→ Materials provided:
(* ===== verification/StakingOps.v ===== *)
(** * The operations of the staking keeper keep its invariant

    One lemma per operation: from a state with the invariant, a successful run
    ends in one with the invariant, the surplus of the pools changed by exactly
    the tokens in transit. *)
From S2P Require Import Prelude MathInt LegacyDec Coin CoinFacts Collections Account Vesting AuthKeeper AuthProps Bank BankFacts BankProps BankDelegation Validator Staking StakingBank StakingFacts.

(** The address codecs read back the addresses of 1 to 255 bytes that they wrote, as
    src/codec/address/bech32_codec.go does. *)
Class AddressRoundtrip {acfg : AddressConfig} {vcfg : ValAddressConfig} : Prop := {
  ar_acc a str : valid_address a → BytesToString a = Ok str → StringToBytes str = Ok a;
  ar_val a str : valid_address a → ValBytesToString a = Ok str → ValStringToBytes str = Ok a;
}.

Section Ops.
Context {cfg : CoinConfig} {acfg : AddressConfig} {vcfg : ValAddressConfig} {HR : AddressRoundtrip}.
Context (k : BaseKeeper) {HP : PoolConfig k} (hooks : StakingHooks) {HH : QuietHooks hooks}.
Variable h : Header.
Variable denom : string.

(** ** Bank calls *)

Lemma on_bank_inv {A} (m : GoM BankState A) s r s' :
  on_bank m s = (Ok r, s') → ∃ b, m (stk_bank s) = (Ok r, b) ∧ core s' = set_bank b (core s).
Proof. unfold on_bank. destruct (m (stk_bank s)) as [o b]. intros [= -> <-]. by exists b. Qed.
Lemma bank_only_set fB fN s s' b :
  core s' = set_bank b (core s) → moves fB fN (stk_bank s) b → bank_only fB fN s s'.
Proof. intros E M. by exists b. Qed.

Definition at_bond (p : StakingParams) (x : Z) (d : string) : Z := at_denom (p_BondDenom p) x d.
Lemma bond_coins_inv amt s coins s' :
  bond_coins amt s = (Ok coins, s') →
  s' = s ∧ 0 <= amt ∧ ∃ p, stk_Params s = Some p ∧ ∀ d, amount coins d = at_bond p amt d.
Proof.
  unfold bond_coins. intros H. apply GoM_bind_Ok in H as (d & s1 & (-> & p & Hp & Hd)%BondDenom_inv & H).
  apply GoM_bind_Ok in H as (c & s2 & [(-> & _ & Ha)%NewCoin_inv ->]%liftM_Ok & [H ->]%liftM_Ok).
  split; [done|]. split; [done|]. exists p. split; [done|]. intros d'. rewrite (NewCoins_amount _ _ _ H). cbn.
  unfold at_bond, at_denom. rewrite Hd. case_decide; lia.
Qed.

Lemma bonded_to_not_bonded_inv amt s r s' :
  addr_ok (stk_bank s) → bondedTokensToNotBonded k h amt s = (Ok r, s') →
  0 <= amt ∧ ∃ p, stk_Params s = Some p ∧ bank_only (at_bond p (- amt)) (at_bond p amt) s s'.
Proof.
  intros Hok H. unfold bondedTokensToNotBonded in H.
  apply GoM_bind_Ok in H as (coins & s1 & (-> & Ha & p & Hp & Hc)%bond_coins_inv & (b & Hb & E)%on_bank_inv).
  split; [done|]. exists p. split; [done|]. eapply bank_only_set; [exact E|].
  eapply moves_ext; [| |eapply (bonded_to_not_bonded_moves k); [exact Hok|exact Hb]]; intros d; cbv beta; rewrite Hc; [|done].
  unfold at_bond, at_denom. case_decide; lia.
Qed.
Lemma not_bonded_to_bonded_inv amt s r s' :
  addr_ok (stk_bank s) → notBondedTokensToBonded k h amt s = (Ok r, s') →
  0 <= amt ∧ ∃ p, stk_Params s = Some p ∧ bank_only (at_bond p amt) (at_bond p (- amt)) s s'.
Proof.
  intros Hok H. unfold notBondedTokensToBonded in H.
  apply GoM_bind_Ok in H as (coins & s1 & (-> & Ha & p & Hp & Hc)%bond_coins_inv & (b & Hb & E)%on_bank_inv).
  split; [done|]. exists p. split; [done|]. eapply bank_only_set; [exact E|].
  eapply moves_ext; [| |eapply (not_bonded_to_bonded_moves k); [exact Hok|exact Hb]]; intros d; cbv beta; rewrite Hc; [done|].
  unfold at_bond, at_denom. case_decide; lia.
Qed.

(** The invariant after tokens moved in the bond denomination. *)
Lemma bank_only_bond xB xN p fB fN s s' :
  stk_Params s = Some p → bank_only (at_bond p fB) (at_bond p fN) s s' → stk_inv denom xB xN (core s) →
  stk_inv denom (xB + fB) (xN + fN) (core s').
Proof.
  intros Hp Hb Hi. destruct (si_params _ _ _ _ Hi) as (p' & Hp' & Hd). cbn in Hp'. rewrite Hp in Hp'. injection Hp' as <-.
  pose proof (bank_only_inv _ _ _ _ _ _ _ Hb Hi) as Hi'. unfold at_bond, at_denom in Hi'. by rewrite Hd, !decide_True in Hi'.
Qed.

(** ** Delegations *)

Lemma SetDelegation_inv del s r s' :
  SetDelegation del s = (Ok r, s') →
  ∃ d a, StringToBytes (DelegatorAddress del) = Ok d ∧ ValStringToBytes (ValidatorAddress del) = Ok a ∧
    core s' = upd_dels <[(d, a) := del]> (core s).
Proof.
  unfold SetDelegation. intros H. apply GoM_bind_Ok in H as (d & s1 & [Hd ->]%liftM_Ok & H).
  apply GoM_bind_Ok in H as (a & s1 & [Ha ->]%liftM_Ok & H). apply GoM_bind_Ok in H as (? & s1 & [= <- <-] & [= <- <-]).
  by exists d, a.
Qed.
Lemma RemoveDelegation_inv del s r s' :
  RemoveDelegation hooks del s = (Ok r, s') →
  ∃ d a s1, StringToBytes (DelegatorAddress del) = Ok d ∧ ValStringToBytes (ValidatorAddress del) = Ok a ∧
    still s s1 ∧ core s' = upd_dels (delete (d, a)) (core s1).
Proof.
  unfold RemoveDelegation. intros H. apply GoM_bind_Ok in H as (d & s1 & [Hd ->]%liftM_Ok & H).
  apply GoM_bind_Ok in H as (a & s1 & [Ha ->]%liftM_Ok & H). apply GoM_bind_Ok in H as (? & s1 & Hh%qh_delegation_removed & H).
  apply GoM_bind_Ok in H as (? & s2 & [= <- <-] & [= <- <-]). by exists d, a, s1.
Qed.
Lemma get_or_create_inv d a v s del s' :
  get_or_create_delegation hooks d a v s = (Ok del, s') →
  still s s' ∧ (Delegations s !! (d, a) = Some del ∨
    Delegations s !! (d, a) = None ∧ ∃ str, BytesToString d = Ok str ∧ del = NewDelegation str (OperatorAddress v) 0).
Proof.
  unfold get_or_create_delegation. intros H. apply GoM_bind_Ok in H as (o & s1 & [= <- <-] & H).
  destruct (Delegations s !! (d, a)) as [del0|] eqn:E.
  - apply GoM_bind_Ok in H as (? & s1 & Hh%qh_shares_modified & [= <- <-]). split; [done|by left].
  - apply GoM_bind_Ok in H as (str & s1 & [Hstr ->]%liftM_Ok & H).
    apply GoM_bind_Ok in H as (? & s1 & Hh%qh_delegation_created & [= <- <-]). split; [done|]. right. eauto.
Qed.

(** The part of an amount that goes to, or comes from, each pool. *)
Definition if_bonded (b : bool) (amt : Z) : Z := if b then amt else 0.
Definition src_bonded (src : BondStatus) : bool := bool_decide (src = Bonded).

Lemma bank_only_set_bank fB fN s s' : bank_only fB fN s s' → ∃ b, core s' = set_bank b (core s).
Proof. intros (b & E & _). by exists b. Qed.
Lemma still_set_bank s s' : still s s' → ∃ b, core s' = set_bank b (core s).
Proof. apply bank_only_set_bank. Qed.

(** Tokens reach the pool of the validator, out of the account of the delegator
    or out of the pool they are in. *)
Lemma move_tokens_inv xB xN del amt src v (sub : bool) s r s' :
  ¬ is_pool del → 0 <= amt → move_tokens k h del amt src v sub s = (Ok r, s') →
  stk_inv denom (xB + if_bonded (negb sub && src_bonded src) amt) (xN + if_bonded (negb sub && negb (src_bonded src)) amt) (core s) →
  stk_inv denom (xB + if_bonded (IsBonded v) amt) (xN + if_bonded (negb (IsBonded v)) amt) (core s') ∧
  ∃ b, core s' = set_bank b (core s).
Proof.
  intros Hdel Ha H Hi. pose proof (si_addr _ _ _ _ Hi) as Hok. cbn in Hok. unfold move_tokens in H. destruct sub.
  - apply GoM_bind_Ok in H as (? & s1 & [_ ->]%liftM_Ok & H). apply GoM_bind_Ok in H as (name & s1 & [Hn ->]%liftM_Ok & H).
    apply GoM_bind_Ok in H as (coins & s1 & (-> & _ & p & Hp & Hc)%bond_coins_inv & (b & Hb & E)%on_bank_inv).
    pose proof pc_distinct as Hne. cbn in Hi. rewrite !Z.add_0_r in Hi.
    assert (bank_only (at_bond p (if_bonded (IsBonded v) amt)) (at_bond p (if_bonded (negb (IsBonded v)) amt)) s s') as M.
    { eapply bank_only_set; [exact E|]. unfold pool_of in Hn. destruct (IsBonded v) eqn:Eb.
      - injection Hn as <-. destruct pc_bonded as [perms Hr].
        eapply moves_ext; [| |eapply (delegate_moves k); [exact Hr|done|done|exact Hb]]; intros d; cbv beta; rewrite Hc;
          unfold if_bonded, at_bond, at_denom, bonded_addr, not_bonded_addr; repeat case_decide; cbn; congruence.
      - destruct (IsUnbonding v || IsUnbonded v); [injection Hn as <-|done]. destruct pc_not_bonded as [perms Hr].
        eapply moves_ext; [| |eapply (delegate_moves k); [exact Hr|done|done|exact Hb]]; intros d; cbv beta; rewrite Hc;
          unfold if_bonded, at_bond, at_denom, bonded_addr, not_bonded_addr; repeat case_decide; cbn; congruence. }
    split; [by eapply bank_only_bond|by eapply bank_only_set_bank].
  - unfold src_bonded, not_bonded_src in *. cbn [negb andb] in Hi.
    destruct (bool_decide (src = Bonded)) eqn:Es; destruct (IsBonded v) eqn:Eb; cbn [andb negb if_bonded] in *.
    + injection H as <- <-. split; [done|by exists (stk_bank s)].
    + assert (bool_decide (src = Unbonded) = false ∧ bool_decide (src = Unbonding) = false) as [E1 E2].
      { apply bool_decide_eq_true in Es as ->. by rewrite !bool_decide_false. }
      rewrite E1, E2 in H. cbn in H. apply bonded_to_not_bonded_inv in H as (_ & p & Hp & M); [|done].
      split; [|by eapply bank_only_set_bank]. eapply stk_inv_eq; [exact (bank_only_bond _ _ _ _ _ _ _ Hp M Hi)|lia..].
    + destruct (bool_decide (src = Unbonded) || bool_decide (src = Unbonding)); cbn in H; [|done].
      apply not_bonded_to_bonded_inv in H as (_ & p & Hp & M); [|done].
      split; [|by eapply bank_only_set_bank]. eapply stk_inv_eq; [exact (bank_only_bond _ _ _ _ _ _ _ Hp M Hi)|lia..].
    + destruct (bool_decide (src = Unbonded) || bool_decide (src = Unbonding)); cbn in H; [|done].
      injection H as <- <-. split; [done|by exists (stk_bank s)].
Qed.

Lemma part_set_tokens t sh v :
  bonded_part (set_tokens_shares t sh v) - bonded_part v = if_bonded (IsBonded v) (t - Tokens v) ∧
  not_bonded_part (set_tokens_shares t sh v) - not_bonded_part v = if_bonded (negb (IsBonded v)) (t - Tokens v).
Proof.
  unfold bonded_part, not_bonded_part, if_bonded. change (IsBonded (set_tokens_shares t sh v)) with (IsBonded v).
  destruct (IsBonded v); cbn; lia.
Qed.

→ Aim of the task:
From the entries above, print the lines beginning at the one with "(** The invariant" and stopping after the one with "still s s' ∧", exactly as written and with nothing else.

→ Problem solution:
(** The invariant after tokens moved in the bond denomination. *)
Lemma bank_only_bond xB xN p fB fN s s' :
  stk_Params s = Some p → bank_only (at_bond p fB) (at_bond p fN) s s' → stk_inv denom xB xN (core s) →
  stk_inv denom (xB + fB) (xN + fN) (core s').
Proof.
  intros Hp Hb Hi. destruct (si_params _ _ _ _ Hi) as (p' & Hp' & Hd). cbn in Hp'. rewrite Hp in Hp'. injection Hp' as <-.
  pose proof (bank_only_inv _ _ _ _ _ _ _ Hb Hi) as Hi'. unfold at_bond, at_denom in Hi'. by rewrite Hd, !decide_True in Hi'.
Qed.

(** ** Delegations *)

Lemma SetDelegation_inv del s r s' :
  SetDelegation del s = (Ok r, s') →
  ∃ d a, StringToBytes (DelegatorAddress del) = Ok d ∧ ValStringToBytes (ValidatorAddress del) = Ok a ∧
    core s' = upd_dels <[(d, a) := del]> (core s).
Proof.
  unfold SetDelegation. intros H. apply GoM_bind_Ok in H as (d & s1 & [Hd ->]%liftM_Ok & H).
  apply GoM_bind_Ok in H as (a & s1 & [Ha ->]%liftM_Ok & H). apply GoM_bind_Ok in H as (? & s1 & [= <- <-] & [= <- <-]).
  by exists d, a.
Qed.
Lemma RemoveDelegation_inv del s r s' :
  RemoveDelegation hooks del s = (Ok r, s') →
  ∃ d a s1, StringToBytes (DelegatorAddress del) = Ok d ∧ ValStringToBytes (ValidatorAddress del) = Ok a ∧
    still s s1 ∧ core s' = upd_dels (delete (d, a)) (core s1).
Proof.
  unfold RemoveDelegation. intros H. apply GoM_bind_Ok in H as (d & s1 & [Hd ->]%liftM_Ok & H).
  apply GoM_bind_Ok in H as (a & s1 & [Ha ->]%liftM_Ok & H). apply GoM_bind_Ok in H as (? & s1 & Hh%qh_delegation_removed & H).
  apply GoM_bind_Ok in H as (? & s2 & [= <- <-] & [= <- <-]). by exists d, a, s1.
Qed.
Lemma get_or_create_inv d a v s del s' :
  get_or_create_delegation hooks d a v s = (Ok del, s') →
  still s s' ∧ (Delegations s !! (d, a) = Some del ∨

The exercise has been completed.